Catalog Number 214646

Device Problems Use of Device Problem (1670); Mechanical Jam (2983)

Patient Problem No Clinical Signs, Symptoms or Conditions (4582)

Event Type  malfunction  

Manufacturer Narrative

This report is being submitted in pursuant to the provisions of 21 cfr, part 803.This report may be based on information which has not been able to investigate or verify prior to the required reporting date.This report does not reflect a conclusion by depuy mitek or its employees that the report constitutes an admission that the device, depuy mitek, or its employees caused or contributed to the potential event described in this report.If information is obtained that was not available for the initial medwatch, a follow-up medwatch will be filed as appropriate.H10 additional narrative: udi: (b)(4).D4: the expiration date is currently unavailable.Investigation summary: the device associated with this report was returned to depuy synthes mitek for evaluation.Upon visual inspection revealed that no structural anomalies were found in the device.A functional test was performed, a sample suture was used, it was placed on the cutting hole and the trigger was pressed, the suture was cut with no problem however difficult to depress the trigger was noted due to resistance was felt.The overall complaint was confirmed as the observed condition of the cordcutter *ea would have contributed to the complained issue.Based on the investigation findings, the potential cause can be attributed to unintended use error by possibly interchanging the inner shaft from another cord cutter during sterilization, and it has been determined that no corrective and/or preventative action is required.As part of depuy synthes mitek quality process, all devices are manufactured, inspected, and released to approved specifications.Additional monitoring for any potential safety signals will be conducted through complaint trending and other post-market safety surveillance activities.

Event Description

It was reported by the sales rep that during an unspecified surgical procedure, the cordcutter device did not work properly and was difficult to use.During in-house engineering evaluation, it was determined that it was difficult to depress the device trigger due to the resistance that was felt.There were no adverse patient consequences nor surgical delay reported.No additional information was provided.

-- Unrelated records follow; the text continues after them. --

(** X30. The assignment listing carries the agent's password hash.  Once a
    user has registered and an assignment to that user was created,
    GET /api/assigned answers one entry per stored assignment, and the
    entry of the new assignment holds the agent's whole user document:
    its password field is the bcrypt hash of the password registered
    with.  (The profile and user listings leave the field out.) *)
Theorem assignment_listing_carries_password_hash
    (bcrypt_hash : string → string) (s : Store) (registration : RegisterBody.t)
    (status : nat) (message : option string) (token : Jwt) (user : PublicUser)
    (r : Run) (password : string) (body : AssignedBody.t)
    (resp : Response) (r' : Run) :
  users_wf s →
  run (register bcrypt_hash registration) s
  = (inr {| res_status := status; res_body := JsonAuth message token user |}, r) →
  RegisterBody.password registration = Some password →
  AssignedBody.agentId body = pu_id user →
  run (post_assigned body) (store r) = (inr resp, r') →
  res_status resp = 201 →
  ∃ views,
    run get_assigned (store r')
    = (inr (ok (AssignedFulls views)), quiet (store r'))
    ∧ AssignedFull.assigned <$> views = assigneds (store r')
    ∧ ∃ e, e ∈ views
           ∧ Assigned.complaintId (AssignedFull.assigned e)
             = AssignedBody.complaintId body
           ∧ User.password <$> AssignedFull.agentId e
             = Some (bcrypt_hash password).
Proof.
  intros (_ & _ & Hbound) (n & m & p & ph & _ & _ & Hp & _ & _ & H)%register_created.
  cbv zeta in H. destruct H as (-> & _ & -> & _).
  rewrite Hp. intros [= <-] Hagent Hrun Hok. cbn [store quiet] in Hrun.
  cbn [public_user pu_id User._id] in Hagent.
  destruct (post_assigned_cases
              (insert_user
                 {| User._id := next_oid s; User.name := n; User.email := m;
                    User.password := bcrypt_hash p; User.phone := ph;
                    User.userType := default "Customer"
                                       (RegisterBody.userType registration);
                    User.createdAt := clock s |} s) body)
    as [[_ H]|[(_ & _ & H)|[(_ & _ & _ & H)|(a & _ & _ & _ & _ & H)]]];
    cbv zeta in H; rewrite H in Hrun; injection Hrun as <- <-;
    try discriminate Hok.
  exists (Assigned_find_populate_all
            (set_complaint_status (AssignedBody.complaintId body) "Assigned"
               (insert_assigned
                  (new_Assigned (AssignedBody.complaintId body)
                     (AssignedBody.agentId body) a
                     (insert_user
                        {| User._id := next_oid s; User.name := n;
                           User.email := m; User.password := bcrypt_hash p;
                           User.phone := ph;
                           User.userType :=
                             default "Customer"
                                     (RegisterBody.userType registration);
                           User.createdAt := clock s |} s))
                  (insert_user
                     {| User._id := next_oid s; User.name := n;
                        User.email := m; User.password := bcrypt_hash p;
                        User.phone := ph;
                        User.userType :=
                          default "Customer"
                                  (RegisterBody.userType registration);
                        User.createdAt := clock s |} s)))).
  cbn [store]. split; [reflexivity|]. split.
  { unfold Assigned_find_populate_all. rewrite <- list_fmap_compose.
    by rewrite <- (list_fmap_id (assigneds _)) at 2. }
  eexists. split.
  - unfold Assigned_find_populate_all. apply list_elem_of_fmap_2.
    cbn [set_complaint_status with_complaints insert_assigned assigneds].
    apply elem_of_app. right. apply list_elem_of_here.
  - cbn [AssignedFull.assigned AssignedFull.agentId new_Assigned
         Assigned.complaintId Assigned.agentId].
    split; [done|]. rewrite Hagent.
    pose proof (User_findById_after_insert
                  {| User._id := next_oid s; User.name := n; User.email := m;
                     User.password := bcrypt_hash p; User.phone := ph;
                     User.userType := default "Customer"
                                        (RegisterBody.userType registration);
                     User.createdAt := clock s |} s Hbound eq_refl) as Hfind.
    unfold User_findById in *.
    cbn [set_complaint_status with_complaints insert_assigned insert_user
         users User._id] in *.
    by rewrite Hfind.
Qed.
(** One pass, made while the segment is running and far from the end of the
    range of the clock: the deadline advances by [TS_MS], the pass ends at
    or after the deadline, and it takes at most [3 * J + TS_MS]. *)
Lemma tick_state : forall t0 half_ms seg_start st,
    0 <= next st <= clock st ->
    clock st + 3 * J + TS_MS < 2 ^ 64 ->
    let st' := snd (tick E t0 half_ms seg_start st) in
    next st' = next st + TS_MS
    /\ next st' <= clock st'
    /\ clock st <= clock st' <= clock st + 3 * J + TS_MS
    /\ passes st' = S (passes st)
    /\ markers (fst (tick E t0 half_ms seg_start st)) = [].
Proof.
  intros t0 half_ms seg_start st Hnext Hfar.
  destruct E_bounded as [_ Htick].
  destruct (Htick (passes st)) as (Hrel & Hmeas & Hwake).
  unfold TS_MS in *; cbv zeta; unfold tick; cbn [snd fst next clock passes].
  rewrite markers_tick_lines.
  assert (Hn : u64_add (next st) TS_MS = next st + 10)
    by (unfold u64_add, TS_MS; apply u64_small; lia).
  rewrite Hn; unfold sleep_until_ms.
  rewrite (u64_small (clock st + dt_rel (tick_env E (passes st))
                      + dt_meas (tick_env E (passes st)))) by lia.
  destruct (_ >=? _) eqn:Hcmp; repeat split; lia.
Qed.

(** The loop of a segment ends: [k] passes suffice when the deadline is
    within [TS_MS * k] of the end of the segment. *)
Lemma segment_terminates : forall t0 half_ms c_start (k : nat) st,
    0 <= half_ms < 2 ^ 31 ->
    0 <= c_start ->
    c_start + run_ms half_ms + 3 * J + TS_MS < 2 ^ 64 ->
    0 <= next st <= clock st ->
    c_start <= clock st <= c_start + run_ms half_ms + 3 * J + TS_MS ->
    c_start + run_ms half_ms - next st <= TS_MS * Z.of_nat k ->
    exists out st',
      (forall fuel, (k <= fuel)%nat ->
                    segment_loop fuel E t0 half_ms (u64 c_start) st = (out, Some st'))
      /\ markers out = []
      /\ 0 <= next st' <= clock st'
      /\ clock st <= clock st' <= c_start + run_ms half_ms + 3 * J + TS_MS.
Proof.
  intros t0 half_ms c_start k st Hh Hc0 Hfar.
  assert (HJ : 0 <= J) by (destruct E_bounded as [Hs _]; destruct (Hs 0%nat); lia).
  assert (Hrun : 0 <= run_ms half_ms)
    by (rewrite run_ms_small by lia;
        unfold total_cycles, period_ms, WARMUP_CYCLES, CYCLES_PER_FREQ; lia).
  rewrite (u64_small c_start) by (unfold TS_MS in *; lia).
  revert st; induction k as [|k IH]; intros st Hnext Hclock Hmeasure.
  - exists [], st; repeat split; try lia.
    intros fuel _; apply ForcedSweep2Facts.segment_loop_done.
    unfold u64_sub; rewrite (u64_small (clock st)) by (unfold TS_MS in *; lia).
    rewrite u64_small by (unfold TS_MS in *; lia).
    unfold TS_MS in *; lia.
  - assert (Hguard : u64_sub (u64 (clock st)) c_start = clock st - c_start).
    { unfold u64_sub; rewrite (u64_small (clock st)) by (unfold TS_MS in *; lia).
      apply u64_small; unfold TS_MS in *; lia. }
    destruct (Z_lt_ge_dec (clock st - c_start) (run_ms half_ms)) as [Hin|Hout].
    + destruct (tick_state t0 half_ms c_start st Hnext) as (Hn & Hnc & Hc & _ & Hm).
      { unfold TS_MS in *; lia. }
      destruct (IH (snd (tick E t0 half_ms c_start st))) as (out & st' & Hloop & Hmk & Hn' & Hc').
      * unfold TS_MS in *; lia.
      * unfold TS_MS in *; lia.
      * unfold TS_MS in *; lia.
      * exists (fst (tick E t0 half_ms c_start st) ++ out), st'.
        split; [|split; [|split]].
        -- intros [|fuel] Hfuel; [lia|].
           rewrite ForcedSweep2Facts.segment_loop_pass by lia.
           rewrite Hloop by lia; reflexivity.
        -- now rewrite markers_app, Hm, Hmk.
        -- exact Hn'.
        -- lia.
    + exists [], st; repeat split; try lia.
      intros fuel _; apply ForcedSweep2Facts.segment_loop_done; lia.
Qed.

Lemma horizon_cons : forall h rest,
    horizon J (h :: rest) = segment_budget J h + horizon J rest.
Proof. reflexivity. Qed.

• Type of Device: CUTTER, SURGICAL
• Manufacturer (Section D): DEPUY MITEK LLC US; 325 paramount drive; raynham MA 02767
• Manufacturer (Section G): DEPUY MITEK LLC US; 325 paramount drive; raynham MA
• Manufacturer Contact: kate karberg ; 325 paramount drive; raynham, MA ; 3035526892
• MDR Report Key: 18737358
• MDR Text Key: 335709944
• Report Number: 1221934-2024-00503
• Device Sequence Number: 1
• Product Code: FZT
• Combination Product (y/n): N
• Reporter Country Code: JA
• PMA/PMN Number: EXEMPT
• Number of Events Reported: 1
• Summary Report (Y/N): N
• Report Source: Manufacturer
• Source Type: Foreign,User Facility,Company Representative
• Reporter Occupation: Other
• Type of Report: Initial
• Report Date: 02/20/2024

1 Device was Involved in the Event

1 Patient was Involved in the Event

• Date FDA Received: 02/20/2024
• Is this an Adverse Event Report?: No
• Is this a Product Problem Report?: Yes
• Device Operator: Health Professional
• Device Catalogue Number: 214646
• Device Lot Number: 22D03
• Was Device Available for Evaluation?: Device Returned to Manufacturer
• Date Returned to Manufacturer: 01/30/2024
• Date Manufacturer Received: 02/13/2024
• Was Device Evaluated by Manufacturer?: Yes
• Date Device Manufactured: 04/12/2022
• Is This a Reprocessed and Reused Single-Use Device?: No
• Type of Device Usage: Unknown
• Patient Sequence Number: 1